**TASK DIRECTIONS**
Which lines of the listing hold the string "when"? Copy those lines.

**GIVEN RECORDS**
(* ===== verification/Spec2Rocq.v ===== *)
(** * A verification development for the Plan-Wise personal-finance backend

    The program (TypeScript, Express + MySQL, under src/src/) is a REST API:
    users register and verify their e-mail with a one-time code
    (services/authService.ts, routes/auth.ts), log expenses
    (routes/expenses.ts), keep one budget per user, category and month
    (routes/budgets.ts), track savings goals (routes/goals.ts), and store
    advice texts produced by an external text generator (routes/ai.ts,
    services/geminiService.ts).  Every handler talks to one MySQL database
    through [database.query] (config/database.ts), one statement at a time,
    with no transaction around the statements of a handler.

    The components interact only through the database: the expense handlers
    keep the derived column [budgets.current_spent] in step with the
    expense rows (an UPDATE ... SET current_spent = current_spent + ? per
    lifecycle event), and the budget handler back-fills that column from the
    expense rows when a budget is created.  This reconciliation is the heart
    of the program and the heart of this development.

    ** Files (in dependency order, as in _CoqProject)

    - [Spec2Rocq] (this file): the prelude.  The result type [result] of a
      handler with the HTTP-level errors of the code, a state-and-error monad
      [SE] with its notation [x <- c ;; k] in [pw_scope] (a handler that
      fails keeps the writes it already made: there is no rollback), sums
      [zsum] and [map_zsum] of integer columns over lists and gmaps with
      their insert/delete lemmas, the hint database [pw] and the tactics
      the component files share.
    - [Dates]: calendar dates, [new Date(x).toISOString().slice(0, 7)] for
      the two sources of dates in the code (a request string, parsed as UTC,
      and a DATE column returned by mysql2 as a local-midnight [Date]), the
      "YYYY-MM" month keys and the [validateBudget] pattern.
    - [Store]: the rows of the tables as records, the database as one record
      of gmaps with per-table AUTO_INCREMENT counters, and the SQL
      statements the handlers run (parameter binding, INSERT with foreign
      keys, UPDATE ... WHERE over every matching row, DELETE, SUM).
    - [Expenses]: the handlers of routes/expenses.ts (create, read, update,
      delete) composed from [Store]'s statements exactly as the code
      sequences them.
    - [Budgets]: the handlers of routes/budgets.ts (create with back-fill and
      ON DUPLICATE KEY UPDATE, update, delete).
    - [Ledger]: the reconciliation invariant ([current_spent] of each budget
      row is the sum of the matching expenses), its preservation by every
      expense and budget handler, the exact amounts each handler moves, and
      the counterexamples where the code breaks it (a server east of UTC,
      PUT /budgets/:id).
    - [Reconciler]: the reconciler of spec section 4.1 as an abstract
      machine ([a_step] over the expense ledger and the budget rows, with
      the one adjustment operation [apply_delta] of the spec's design notes),
      the abstraction [alpha] of the database, and the simulation of the
      state-changing expense and budget handlers by that machine.
    - [Goals]: the handlers of routes/goals.ts, the progress state machine
      and the lost update of two interleaved progress requests.
    - [Auth]: the users table and services/authService.ts (register,
      verifyOTP, login, resendOTP, requestPasswordReset, resetPassword,
      generateOTP, generateJWT, verifyToken), the routes of routes/auth.ts
      with validateRegistration and validateLogin, the invariant of the
      users table over every sequence of account operations, and the life
      of a one-time code (accepted once, before its expiry, for either
      purpose).
    - [Email]: services/emailService.ts: the three senders over the list
      of messages the transporter accepted (recipient, subject, template,
      the code or name the template interpolates), with what a refused
      delivery does; [Auth.send_mail] answers as the senders do.
    - [Query]: what the list routes do with a query string: JavaScript's
      [parseInt] (spaces, sign, the 0x prefix, NaN as [None]), the [||]
      fallback, the [Math.max]/[Math.min] clamp of GET /expenses, the
      decimal printer of the [LIMIT]/[OFFSET] literals and MySQL's reading
      of them, [LIMIT n OFFSET k] on a list, and a stable insertion sort
      [sort_by] standing for [ORDER BY] and [Array.prototype.sort].
    - [Advice]: routes/ai.ts and services/geminiService.ts: the financial
      data the advice is computed from ([getUserFinancialData],
      [processFinancialData], the top three categories), the recommendations
      table (store, list with filters and paging, mark read, delete), and
      the three generating routes, the text generator being a parameter.
    - [Reads]: the well-formedness of every stored row and its preservation
      by every writing handler of the program (the step relation
      [app_step] gathers them), proved with a small Hoare-style calculus
      [se_keeps] on handlers; and the read-only GET routes of expenses
      (list with filters and page, statistics), budgets (list, by id, the
      current month's overview, categories without a budget) and goals
      (list, by id, statistics).
    - [Pool]: the mysql2 connection pool of config/database.ts
      ([connectionLimit] 10, [waitForConnections], no queue limit) shared by
      every call: a [config] holds the pool (connections created, free
      ones, the queue of waiting calls, closed or not) and the program point
      of each concurrent call of [database.query] and [testConnection];
      [pool_step] lets one call take one step, the environment deciding
      whether a connect, a statement or a ping succeeds, or closes the pool.
      A failed ping is a fatal error of its connection: mysql2 removes the
      connection from the pool and the oldest waiting call asks again.
      Also the two callers of [testConnection]: [startServer] (server.ts)
      and the health-check script (scripts/health-check.ts).
    - [Server]: the Express application of server.ts: the middleware chain
      in its order (the CORS preflight answer, the rate limiter with its
      per-IP memory store, the routes, the 404 handler), the route table of
      every router with its [authenticateToken] guard, mounted under its
      prefix, and Express's first-match dispatch with its path matching
      (case-insensitive literals, [:param] segments, a trailing slash, GET
      routes serving HEAD).

    ** What the theorems show

    - Ledger and Reconciler (C1-C6, C10-C14): every expense and budget
      handler keeps the reconciliation invariant (for expense edits and
      deletes, on a server at UTC or west of it), and DELETE /budgets/:id
      deletes exactly the caller's row; the handlers refine the spec's
      reconciler (C6: every run of handler calls is a run of the abstract
      machine, and every state reached is reconciled); each handler moves
      [current_spent] by exactly the amounts of spec section 4.1;
      counterexamples show the invariant broken east of UTC and by
      PUT /budgets/:id.
    - C7: every sequence of writing handlers keeps every row well formed
      (foreign keys valid, no amount, limit, target or saved amount
      negative), by rule induction over [star app_step].
    - Pool (C8-C9): every interleaving of concurrent calls keeps the pool
      consistent (at most 10 connections, each connection in use held by
      one call, each waiting call queued once, nobody waiting while a
      connection is free), by rule induction over [star pool_step]; a query
      gives its connection back whatever its statement does, and only a
      failed ping of [testConnection] ends a call with its connection
      destroyed, the pool shrinking by one.
    - Goals (C15-C17): the contribution operation completes a goal exactly
      at the target, the paused status is unreachable, and two interleaved
      contributions lose one.
    - Auth (C18-C25): the users-table invariant is kept by every sequence of
      operations; verifyOTP succeeds exactly on the stored unexpired code and
      only once; login needs a verified account and the right password; a
      reset code also verifies (and logs in) through /verify-otp; the
      verification code of an unverified account resets its password;
      register, verifyOTP and login compose; a failed mail leaves the user
      registered.
    - C26: the error paths of POST /expenses.
    - Server (C27-C29): the route table has no two routes that match one
      request, so first-match dispatch always runs the route that matches
      (decided by [pairwise_disjoint], proved sound); only the public
      handlers (health, the account routes, the category lists) answer
      without [authenticateToken]; the rate limiter lets exactly
      [min n 100] of [n] requests of a fresh window through.
    - C30: the month pattern's acceptance of "2024-13".
    - Reads (C31-C32): GET /expenses answers a page of the caller's
      matching rows, newest first, missing none when the rows are well
      formed; the budget overview lists its rows by decreasing usage, and
      its usage percentages, remaining amounts, spent total and exceeded
      count are those of the expenses.
    - Advice (C33-C36): [processFinancialData] agrees with its reference
      sums, the top three categories are the three largest, one user's
      requests never touch another's recommendations, and a generated text
      is stored and listed first by a server that accepts its LIMIT
      parameter, while MySQL 8.0.22 and later refuse every listing.

    ** What is modelled, and how

    Money is an integer number of cents ([Z]); the code stores DECIMAL
    columns and adds them with JavaScript numbers, so sums are exact here.
    MySQL's DECIMAL division (the average of the statistics, the usage
    percentage of the overview) is [decimal_div]: the quotient with the
    dividend's scale plus 4 decimal digits, rounded half away from zero.  Ids are [nat] and each table keeps its
    own AUTO_INCREMENT counter.  Times are not modelled where the code only
    stores them, except [created_at] of the recommendations (seconds, a
    clock parameter of the generating routes); elsewhere [ORDER BY
    created_at DESC] is the larger id first, as rows are inserted in id
    order, an assumption for rows of the same second.  Rows with equal sort
    keys keep the table's order, one of the orders MySQL may return.  Money
    is whole cents: a request amount with more than two decimals, which
    Joi accepts and DECIMAL(.,2) rounds, is outside the model.  The server's time zone is a parameter [tz] (minutes east of
    UTC): mysql2 returns a DATE column as a JavaScript [Date] at local
    midnight, so the month the code derives from a stored date depends on
    it, while the month it derives from a request string does not.
    [CURDATE()] and the current month are parameters [today] and
    [cur_month]; a query-string date is read by a parameter [date_param]
    (what [Date.parse] accepts and MySQL compares the column with).

    The clock of the auth service is a parameter [now] in milliseconds, the
    draw of [Math.random()] a parameter [k] (the value [k / 2^53]), the
    outcome of the SMTP call a boolean, and the reply of the text generator
    a function of the financial data ([None] for a failed call), and
    whether the MySQL server refuses a DOUBLE LIMIT parameter (version
    8.0.22 and later; the version is not in the sources) a boolean: the
    theorems hold for every value.  One definition needs fuel: the decimal
    printer [Query.dec_digits], whose fuel [S (Z.to_nat n)] exceeds the
    number of digits of [n]; [Query.js_nat_string_terminates] proves that
    any fuel above the number of digits gives the same string, so the
    printer always returns.  Every
    other definition is structurally recursive or a fixed sequence of
    statements.

    ** What is not modelled

    The response headers of helmet and CORS and the body parsers (they
    change no state), the JWT middleware and the error handler
    (middleware/auth.ts and middleware/errorHandler.ts are not part of the
    sources; a handler receives the authenticated user id as an argument),
    percent-decoding of route parameters, the cryptography of bcrypt and
    of JWT signatures (an injective hash and a record of claims with the
    secret stand for them), Joi's e-mail syntax check (a parameter), SMTP
    delivery itself (an accepted or refused message) and the constant text
    of the HTML templates (services/emailService.ts), the prompt
    texts sent to the text generator and the generator itself
    (services/geminiService.ts builds a prompt string and calls an external
    API), JavaScript's floating-point arithmetic
    on the amounts the advice service sums (exact sums stand for it), and
    MySQL's case-insensitive collation of string comparisons and ORDER BY
    on names (byte order stands for it).  Express may pass a repeated
    query-string key as an array; the model takes one string.  The
    statements of one handler run in sequence; concurrency between handlers
    is modelled where the spec asks about it (two progress requests) and
    for the connection pool they share, as explicit interleavings of their
    steps.
*)

From Stdlib Require Import ZArith Lia.
From stdpp Require Export base gmap fin_maps list strings.

Declare Scope pw_scope.
Delimit Scope pw_scope with pw.
Open Scope Z_scope.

**OUTPUT OF THE EXERCISE**
    expense rows when a budget is created.  This reconciliation is the heart
      matching rows, newest first, missing none when the rows are well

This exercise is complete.